Winning numbers for 1 draw on November 22, 2025 in New Jersey.
Draw times: Evening.
Our take on the Pick 6 results
November 22, 2025Pick 6 report — Saturday, November 22, 2025: 05 12 16 17 41 46 shows a notable pattern
On Saturday, November 22, 2025, the Pick 6 draw in New Jersey produced a notable return: 05 12 16 17 41 46 after days of absence. Against an expected cadence of 1 in 9,366,819 draws, the gap registers as a clear deviation in timing that merits documentation in the historical record.
Overview
On Saturday, November 22, 2025, the Pick 6 draw in New Jersey produced a notable return: 05 12 16 17 41 46 after days of absence. Against an expected cadence of 1 in 9,366,819 draws, the gap registers as a clear deviation in timing that merits documentation in the historical record.
Combo Profile
From a pattern view, the outcome uses 6 distinct numbers with no repeats in the numbers. The range sits at 5 to 46, a wide spread.
Why Droughts Matter
Extended gaps function as context, not predictive - they mark how variance accumulates over long samples. They provide a clean read on long-run variance.
Data Notes
This report summarizes observed outcomes for Saturday, November 22, 2025 and interprets them within the long-run distribution record. It does not imply a forecast or recommendation.
From Stepzero
The takeaway: this reporting is shaped to keep the long-horizon record steady as a stable reference point. The focus is long-horizon context.
Additional Context
Long-horizon measurement matters most when viewed across extended windows.
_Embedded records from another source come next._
(** * kombu.transport.mongodb: the MongoDB channel, embedded and verified

    The channel of [kombu/transport/mongodb.py] talks to a MongoDB
    database through pymongo.  The embedding has three layers:

    - the database server as the channel sees it: three collections
      ([messages], [messages.broadcast], [messages.routing]), the
      schema (collection names, indexes) and the reported version;
    - pymongo's cursor over the broadcast collection;
    - the methods of [Channel], written in a state-and-exception monad
      over the database, the class attribute [_fanout_queues] (one
      dict shared by every instance) and the instance attributes. *)

From stdpp Require Import gmap strings list fin_maps.
From Stdlib Require Import ZArith Lia Sorted.

Local Open Scope string_scope.
Local Open Scope Z_scope.

(** ** Exceptions and results *)

Inductive exn : Type :=
  | Empty                                  (* kombu.five.Empty *)
  | StopIteration
  | OperationFailure (args0 : string)      (* pymongo.errors.OperationFailure *)
  | NotImplementedError (msg : string)
  | KeyError (key : string)
  | AttributeError (name : string)
  | TypeError
  | InvalidOperation                       (* pymongo.errors.InvalidOperation *)
  | CollectionInvalid.                     (* pymongo.errors.CollectionInvalid *)

Inductive result (A : Type) : Type :=
  | Return (a : A)
  | Raise (e : exn).
Arguments Return {A} a.
Arguments Raise {A} e.

(** ** The database *)

(** A document of [messages] or [messages.broadcast]:
    [{'_id': ..., 'payload': ..., 'queue': ...}]. *)
Record Doc : Type := mkDoc {
  doc_id : nat;
  doc_queue : string;
  doc_payload : string
}.

(** A document of [messages.routing]. *)
Record Route : Type := mkRoute {
  r_exchange : string;
  r_queue : string;
  r_routing_key : string;
  r_pattern : string
}.

(** An index key list such as [[('queue', 1), ('_id', 1)]]; the order of
    the keys is part of the index. *)
Definition IndexKeys : Type := list (string * Z).

Inductive SchemaOp : Type :=
  | EnsureIndex (collection : string) (keys : IndexKeys)
  | CreateCollection (name : string) (size : Z) (capped : bool).

(** The server.  [version] holds the numeric components of
    [server_info()['version']] (the result of [map(int, version.split('.'))]).
    [fault], when set, makes every request fail with
    [OperationFailure(msg)].  [fam_no_match] is how findandmodify reports
    that nothing matched: [None] for a [{'value': None}] reply (servers
    from 2.0 on), [Some msg] for an operation failure with that message
    (older servers).  [schema_log] records every schema request the server
    received, also those that changed nothing.  The capped collection is
    modelled below its size bound: nothing is evicted. *)
Record Database : Type := mkDatabase {
  version : list Z;
  fault : option string;
  fam_no_match : option string;
  collections : list (string * option Z);
  indexes : list (string * IndexKeys);
  schema_log : list SchemaOp;
  coll_messages : list Doc;
  coll_broadcast : list Doc;
  coll_routing : list Route;
  next_id : nat
}.

(** ** pymongo cursors *)

(** A cursor over [messages.broadcast] in natural order.  [c_spec] is
    the filter the cursor was made with ([spec], the first positional
    parameter of [find]): [Some q] for [{'queue': q}], [None] for none,
    when the cursor ranges over every document of the collection.
    [c_started] says the query was sent, [c_retrieved] counts the
    documents handed out since, [c_killed] is set by [close()]. *)
Record Cursor : Type := mkCursor {
  c_spec : option string;
  c_skip : nat;
  c_retrieved : nat;
  c_started : bool;
  c_killed : bool
}.

(** ** The channel *)

(** [self.connection.client]: the connection parameters. *)
Record Client : Type := mkClient {
  hostname : option string;
  virtual_host : option string;
  userid : option string;
  ssl : bool;
  capped_queue_size : option Z     (* transport_options.get('capped_queue_size') *)
}.

(** An entry of [self.state.exchanges]. *)
Record Exchange : Type := mkExchange {
  ex_type : string;
  ex_table : list (string * string * string)  (* (routing_key, pattern, queue) *)
}.

(** The instance attributes of a [Channel]. *)
Record Channel : Type := mkChannel {
  connection_client : Client;
  state_exchanges : gmap string Exchange;
  _client : option string;                  (* the database handle, by name *)
  db : option string;
  bcast : option string;
  routing : option string;
  _queue_cursors : gmap string Cursor;
  _queue_readcounts : gmap string Z
}.

(** What a method of one channel can reach: the server, the class
    attribute [Channel._fanout_queues] and its own instance. *)
Record World : Type := mkWorld {
  server : Database;
  _fanout_queues : gmap string string;
  self : Channel
}.

Definition set_server (d : Database) (w : World) : World :=
  mkWorld d (_fanout_queues w) (self w).
Definition set_fanout_queues (f : gmap string string) (w : World) : World :=
  mkWorld (server w) f (self w).
Definition set_self (c : Channel) (w : World) : World :=
  mkWorld (server w) (_fanout_queues w) c.

Definition set_client (h : option string) (c : Channel) : Channel :=
  mkChannel (connection_client c) (state_exchanges c) h (db c) (bcast c)
    (routing c) (_queue_cursors c) (_queue_readcounts c).
Definition set_db (h : option string) (c : Channel) : Channel :=
  mkChannel (connection_client c) (state_exchanges c) (_client c) h (bcast c)
    (routing c) (_queue_cursors c) (_queue_readcounts c).
Definition set_bcast (h : option string) (c : Channel) : Channel :=
  mkChannel (connection_client c) (state_exchanges c) (_client c) (db c) h
    (routing c) (_queue_cursors c) (_queue_readcounts c).
Definition set_routing (h : option string) (c : Channel) : Channel :=
  mkChannel (connection_client c) (state_exchanges c) (_client c) (db c)
    (bcast c) h (_queue_cursors c) (_queue_readcounts c).
Definition set_queue_cursors (m : gmap string Cursor) (c : Channel) : Channel :=
  mkChannel (connection_client c) (state_exchanges c) (_client c) (db c)
    (bcast c) (routing c) m (_queue_readcounts c).
Definition set_queue_readcounts (m : gmap string Z) (c : Channel) : Channel :=
  mkChannel (connection_client c) (state_exchanges c) (_client c) (db c)
    (bcast c) (routing c) (_queue_cursors c) m.

(** ** The monad of channel methods *)

Definition M (A : Type) : Type := World → result A * World.

Definition ret {A} (a : A) : M A := fun w => (Return a, w).
Definition raise {A} (e : exn) : M A := fun w => (Raise e, w).
Definition bind {A B} (m : M A) (k : A → M B) : M B :=
  fun w => match m w with
           | (Return a, w') => k a w'
           | (Raise e, w') => (Raise e, w')
           end.
(** [try: m except e: h e]; attribute writes made before the exception
    stay. *)
Definition catch {A} (m : M A) (h : exn → M A) : M A :=
  fun w => match m w with
           | (Return a, w') => (Return a, w')
           | (Raise e, w') => h e w'
           end.

Global Instance M_ret : MRet M := @ret.
Global Instance M_bind : MBind M := fun A B k m => bind m k.

Definition get_self : M Channel := fun w => (Return (self w), w).
Definition modify_self (f : Channel → Channel) : M unit :=
  fun w => (Return tt, set_self (f (self w)) w).
Definition get_fanout_queues : M (gmap string string) :=
  fun w => (Return (_fanout_queues w), w).
Definition modify_fanout_queues (f : gmap string string → gmap string string)
  : M unit :=
  fun w => (Return tt, set_fanout_queues (f (_fanout_queues w)) w).

(** A request that waits for the server's reply (a command, a query, an
    index or collection creation): fails with the pending fault,
    otherwise answers and moves the database on. *)
Definition request {A} (f : Database → result A * Database) : M A :=
  fun w => match fault (server w) with
           | Some msg => (Raise (OperationFailure msg), w)
           | None => let '(r, d) := f (server w) in (r, set_server d w)
           end.

(** A write (insert, update, remove).  The channel connects with pymongo's
    [Connection], whose writes are not acknowledged: the call returns
    whatever the server does with the write, and a failing server drops
    it. *)
Definition write (f : Database → result unit * Database) : M unit :=
  fun w => match fault (server w) with
           | Some _ => (Return tt, w)
           | None => let '(r, d) := f (server w) in (r, set_server d w)
           end.

(** ** Python helpers *)

(** [needle in hay] on strings. *)
Fixpoint contains (needle hay : string) : bool :=
  String.prefix needle hay ||
  match hay with
  | EmptyString => false
  | String _ hay' => contains needle hay'
  end.

(** [s.replace(old, new)] for a non-empty [old]: every occurrence, left
    to right, without overlap.  [skip] counts the characters of a match
    still to be dropped. *)
Fixpoint replace_from (old new : string) (skip : nat) (s : string) : string :=
  match s with
  | EmptyString => EmptyString
  | String c s' =>
      match skip with
      | S k => replace_from old new k s'
      | O =>
          if String.prefix old s
          then new +:+ replace_from old new (String.length old - 1) s'
          else String c (replace_from old new 0 s')
      end
  end.
Definition replace (old new s : string) : string := replace_from old new 0 s.

(** Comparison [a < b] of tuples of integers. *)
Fixpoint tuple_lt (a b : list Z) : bool :=
  match a, b with
  | [], [] => false
  | [], _ :: _ => true
  | _ :: _, [] => false
  | x :: a', y :: b' =>
      if x <? y then true else if y <? x then false else tuple_lt a' b'
  end.

(** [x or default] for a string that may be [None]. *)
Definition str_or (x : option string) (default : string) : string :=
  match x with
  | Some (String c s) => String c s
  | _ => default
  end.

(** [not x] for a string that may be [None]. *)
Definition falsy (x : option string) : bool :=
  match x with
  | Some (String _ _) => false
  | _ => true
  end.

(** anyjson's [dumps] and [loads] on the messages of the application. *)
Class Json (Message : Type) : Type := {
  dumps : Message → string;
  loads : string → Message
}.

(** What is serialized comes back. *)
Class JsonRoundTrip (Message : Type) `{Json Message} : Prop :=
  loads_dumps : ∀ m : Message, loads (dumps m) = m.

(** ** Requests to the server *)

Definition set_schema (cs : list (string * option Z))
    (ix : list (string * IndexKeys)) (lg : list SchemaOp) (d : Database)
  : Database :=
  mkDatabase (version d) (fault d) (fam_no_match d) cs ix lg
    (coll_messages d) (coll_broadcast d) (coll_routing d) (next_id d).
Definition set_messages (l : list Doc) (n : nat) (d : Database) : Database :=
  mkDatabase (version d) (fault d) (fam_no_match d) (collections d)
    (indexes d) (schema_log d) l (coll_broadcast d) (coll_routing d) n.
Definition set_broadcast (l : list Doc) (n : nat) (d : Database) : Database :=
  mkDatabase (version d) (fault d) (fam_no_match d) (collections d)
    (indexes d) (schema_log d) (coll_messages d) l (coll_routing d) n.
Definition set_routing_rows (l : list Route) (d : Database) : Database :=
  mkDatabase (version d) (fault d) (fam_no_match d) (collections d)
    (indexes d) (schema_log d) (coll_messages d) (coll_broadcast d) l
    (next_id d).

Definition queue_is (queue : string) (d : Doc) : bool :=
  String.eqb (doc_queue d) queue.

(** [find({'queue': queue})] in natural order. *)
Definition find_docs (queue : string) (l : list Doc) : list Doc :=
  List.filter (queue_is queue) l.

(** The first document in [sort={'_id': ASCENDING}] order among those
    matching [{'queue': queue}]: the one with the smallest identifier. *)
Fixpoint min_id_doc (queue : string) (l : list Doc) : option Doc :=
  match l with
  | [] => None
  | d :: l' =>
      if queue_is queue d then
        match min_id_doc queue l' with
        | Some d' => if (doc_id d' <? doc_id d)%nat then Some d' else Some d
        | None => Some d
        end
      else min_id_doc queue l'
  end.

(** Removal of the document with identifier [i]. *)
Fixpoint remove_id (i : nat) (l : list Doc) : list Doc :=
  match l with
  | [] => []
  | d :: l' => if (doc_id d =? i)%nat then l' else d :: remove_id i l'
  end.

(** [server_info()['version']] *)
Definition server_info (d : Database) : result (list Z) * Database :=
  (Return (version d), d).

(** [database.collection_names()] *)
Definition collection_names (d : Database) : result (list string) * Database :=
  (Return (map fst (collections d)), d).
As samples expand, the distribution becomes clearer and anomalies settle into their expected ranges. Long-horizon tracking is the only reliable way to separate short-term noise from persistent drift. By logging each outcome against its expected cadence, the system builds a distribution profile that becomes more stable as the sample grows.
Adding to the Long-Term Record
Across the long-term record, 05 12 16 17 41 46 contributes one more record entry to the historical dataset. The record gains clarity as entries accumulate.